Our day again begins at the breakfast table. We will pick up where we left off yesterday, at Euvezin. We will march to Bouillonville, and then press on the the end, Xammes. Maps are laid out and Paul will drop the three off in Euvezin and head for Bouillonville where he again will park the car and head on the trail towards the approaching trio. Across the field appear the three with Marlene holding a riding crop she found on the trail. The three make their way to the village and head for the train trestle where Martin slept one evening. We also visited the church and tried to avoid the large angry dog, thankfully behind a fence.




Today we head to Bruley for lunch. We had lunch here 3 years ago and liked it so well we made a concerted effort to return. John is seen here anxiously awaiting his sanglier cassolette.

We purchased some wine for our evening meal. Anna recommended some white wine and we agreed.


During our visit, we toured a bit of the area. We revisited the site where a large ammo dump had been bombed. We also visited the wooded lot where the 89th was ensconsed during the huge fire that erupted when the ammo dump was hit.


After our break for lunch we headed back and picked up the trail next to the bridge. Paul headed for a spot on the map and walked backward until he again was reunited with the other three. The four met at the car and Paul again proceed to drive to Xammes where he parked at the church.


After reuniting again, the four explored the countryside and hiked a good bit of the surrounding area. TGV's passed as we made our way across the fields. When we left, we headed out in the opposite direction to avoid a farmer with a harvesting machine that appeared to be waiting for us.

We arrived home and probably had hors d'ouevres. Dinner was at seven and we headed for the dining room. The table was set. We sat down and Anna appeared with two large beautiful quiches. In addition there was a marvelous salad. Our wine purchase paired well with the meal. And the coup d'etat ... dessert was a glorious apple tarte tatin. What a marvelous meal!





Meuse Argonne - 14 October 2010

Caption ... John ... "I'm trying to put as much distance between me and the herd of sanglier that was spotted earlier this morning". The two people in the photo with John are Jean-Paul DeVries and his wife. They run a small WWI museum in Romagne. You can visit their website at ... http://www.romagne14-18.com/ ... check it out.
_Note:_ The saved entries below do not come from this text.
(** When every segment holding a label yields the same value for it, the
    loop over the segments ends normally with those values stored. *)
Lemma parse_parts_fields n f parts :
  (forall p, In p parts -> contains "Total:" p = true ->
     (total_str ← field_token p "Total:"; int_of_str total_str 10) = Ok n) ->
  (forall p, In p parts -> contains "Total:" p = false ->
     contains "Vitesse:" p = true ->
     (speed_str ← field_token p "Vitesse:"; float_of_str speed_str) = Ok f) ->
  forall i,
    parse_parts i parts =
    (let i1 := if existsb (contains "Total:") parts
               then set_total_keys_checked n i else i in
     if existsb (fun p => negb (contains "Total:" p) && contains "Vitesse:" p) parts
     then set_keys_per_second f i1 else i1, None).
Proof.
  induction parts as [| part rest IH]; intros HT HV i; [reflexivity |].
  cbn [parse_parts existsb].
  assert (HT' : forall p, In p rest -> contains "Total:" p = true ->
     (total_str ← field_token p "Total:"; int_of_str total_str 10) = Ok n)
    by (intros p Hp; apply HT; right; exact Hp).
  assert (HV' : forall p, In p rest -> contains "Total:" p = false ->
     contains "Vitesse:" p = true ->
     (speed_str ← field_token p "Vitesse:"; float_of_str speed_str) = Ok f)
    by (intros p Hp; apply HV; right; exact Hp).
  specialize (IH HT' HV').
  destruct (contains "Total:" part) eqn:Ht.
  - rewrite (HT part (or_introl eq_refl) Ht), IH. cbn.
    destruct (existsb (contains "Total:") rest), (existsb _ rest); reflexivity.
  - destruct (contains "Vitesse:" part) eqn:Hv.
    + rewrite (HV part (or_introl eq_refl) Ht Hv), IH. cbn.
      destruct (existsb (contains "Total:") rest), (existsb _ rest); reflexivity.
    + rewrite IH. reflexivity.
Qed.
(** X21.  Whatever a handler leaves in the registry, also when other
    handlers run while it waits for its answers, is an entry that the
    registry held when the action arrived, an entry that another handler
    pushed, or an entry whose id is a hex text that [Convert.ToHex]
    answered with during the run of the handler: a handler registers under
    thumbprints that it has computed and under no other id, whether it
    returns or throws. *)
Theorem handlers_register_under_thumbprints ACTION session action others ms w :
  let out := Dispatch.exec_among env others 0 (onMessage ACTION session action) ms w in
  ∀ item, item ∈ storage out →
    item ∈ ms
    ∨ (∃ n, item ∈ Dispatch.pushed (others n))
    ∨ ∃ o, o ∈ trace out ∧ Dispatch.hex_answer o = Some (ServiceCryptoItem.id item).
Proof.
  unfold onMessage. destruct (switch ACTION (ActionProto.action action)) as [k|];
    [|simpl; by left].
  destruct k; simpl; unfold storageItem, algorithm_or_null, GetIdentity; simpl;
    repeat forward;
    (let item := fresh "item" in
     let Hin := fresh "Hin" in
     intros item Hin;
     rewrite ?elem_of_app, ?elem_of_cons, ?elem_of_nil in Hin;
     origin Hin).
Qed.

Lemma GetIdentity_asks_no_storage key provider ms w :
  Forall (λ o, Dispatch.getItem_answer o = None)
         (trace (exec env (GetIdentity key provider) ms w)).
Proof.
  unfold GetIdentity. simpl.
  case_bool_decide; simpl; repeat answer; by repeat constructor.
Qed.

(** X8.  When [keyStorage.getItem] answers with nothing for the key it
    was asked for, KeyStorage.GetItem throws [Cannot get key by identity
    '<key>']: it calls nothing after that answer and pushes nothing. *)
Theorem keyStorage_getItem_miss ACTION session action ms w o key found :
  switch ACTION (ActionProto.action action) = Some KeyStorageGetItemAction →
  let out := exec env (onMessage ACTION session action) ms w in
  o ∈ trace out →
  Dispatch.getItem_answer o = Some (key, found) →
  truthy_object found = false →
  result out = inl (Error ("Cannot get key by identity '" +:+ key +:+ "'"))
  ∧ storage out = ms
  ∧ last (trace out) = Some o.
Proof.
  intros Hsw out. subst out. unfold onMessage. rewrite Hsw.
  simpl. unfold algorithm_or_null. simpl.
  answer; [by intros [->|[]%elem_of_nil]%elem_of_cons|].
  answer; [by intros [->|[->|[]%elem_of_nil]%elem_of_cons]%elem_of_cons|].
  answer; [by intros [->|[->|[->|[]%elem_of_nil]%elem_of_cons]%elem_of_cons]%elem_of_cons|].
  answer;
    [by intros [->|[->|[->|[->|[]%elem_of_nil]%elem_of_cons]%elem_of_cons]%elem_of_cons]%elem_of_cons|].
  destruct x2 as [| |stored]; simpl.
  - intros [->|[->|[->|[->|[]%elem_of_nil]%elem_of_cons]%elem_of_cons]%elem_of_cons]%elem_of_cons;
      try done. by intros [= <- <-].
  - intros [->|[->|[->|[->|[]%elem_of_nil]%elem_of_cons]%elem_of_cons]%elem_of_cons]%elem_of_cons;
      try done. by intros [= <- <-].
  - unfold mbind, Prog_bind. rewrite !exec_bind.
    pose proof (GetIdentity_asks_no_storage stored x0 ms w3) as Hno.
    destruct (exec env (GetIdentity stored x0) ms w3) as [[?|?] ? ? t];
      unfold and_then; simpl in *; try answer;
      match goal with
      | |- _ ∈ _ :: _ :: _ :: _ :: ?rest → _ =>
          assert (Hrest : Forall (λ o, Dispatch.getItem_answer o = None) rest)
            by (rewrite ?app_nil_r; repeat apply Forall_app_2;
                try done; by repeat constructor)
      end;
      rewrite Forall_forall in Hrest;
      (intros [->|[->|[->|[->|Hin]%elem_of_cons]%elem_of_cons]%elem_of_cons]%elem_of_cons;
       try done; [by intros [= <- <-]|]);
      intros Hans; apply Hrest in Hin; congruence.
Qed.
Today we pack up our belongings and head for the Meuse Argonne area where we will spend three days exploring this portion of Martins experience. As we leave, I ask Anna for the bill for our room. She disappears and returns with the bill for three nights lodging. But there is no item for the dinner she prepared for us the evening before. I mention this and she replies in French. Seeing the puzzled look on my face she simply states ... "In English it's called a gift". What a marvelous treat. This place is truly awesome! As Napoleon once said ... "I shall return!"

Not to disappoint Little Feller we head for the St Mihiel cemetary. The person in charge gave us a tour and promised to stay in touch. The morning was very foggy which gave the cemetery an ominous feel. The sun coming through the clouds cast shadows of the crosses which were lined up like soldiers in formation. It was a very somber visit.












We load up the car and head west. On the outskirts of Verdun we load up with some provisions and items for a luncheon. Cora and Lidl are our choices for provisions. We continue in the car and arrive in Varennes for lunch in the church yard. It's a beautiful day and we enjoy our repast.







Onward we press towards Romagne and have a reunion with Jean-Paul DeVries and his wife. We discuss plans and he has already arranged with the mayor of several small villages to OK our passing through farmlands and fields. We have ourselves a spot of tea and head for the bunker locations. We are successful and find two bunkers. Photographs are taken and we find an unexploded ordnance laying at the opening of the second bunker. The authorities have not kept up with requests for ordnance disposal and many of the finds are left for future disposal.












We finish up our bunker exploration and head for a spot where a West Michigan native took an embattled hill with only seven others helping him. John has actually contacted his son who lives in Rockford. Harvey has stopped by to say hello and we are visiting the location where his father earned a medal for his bravery. We have come to visit, take pictures and locate any sort of momento that we can deliver to Rockford on our return.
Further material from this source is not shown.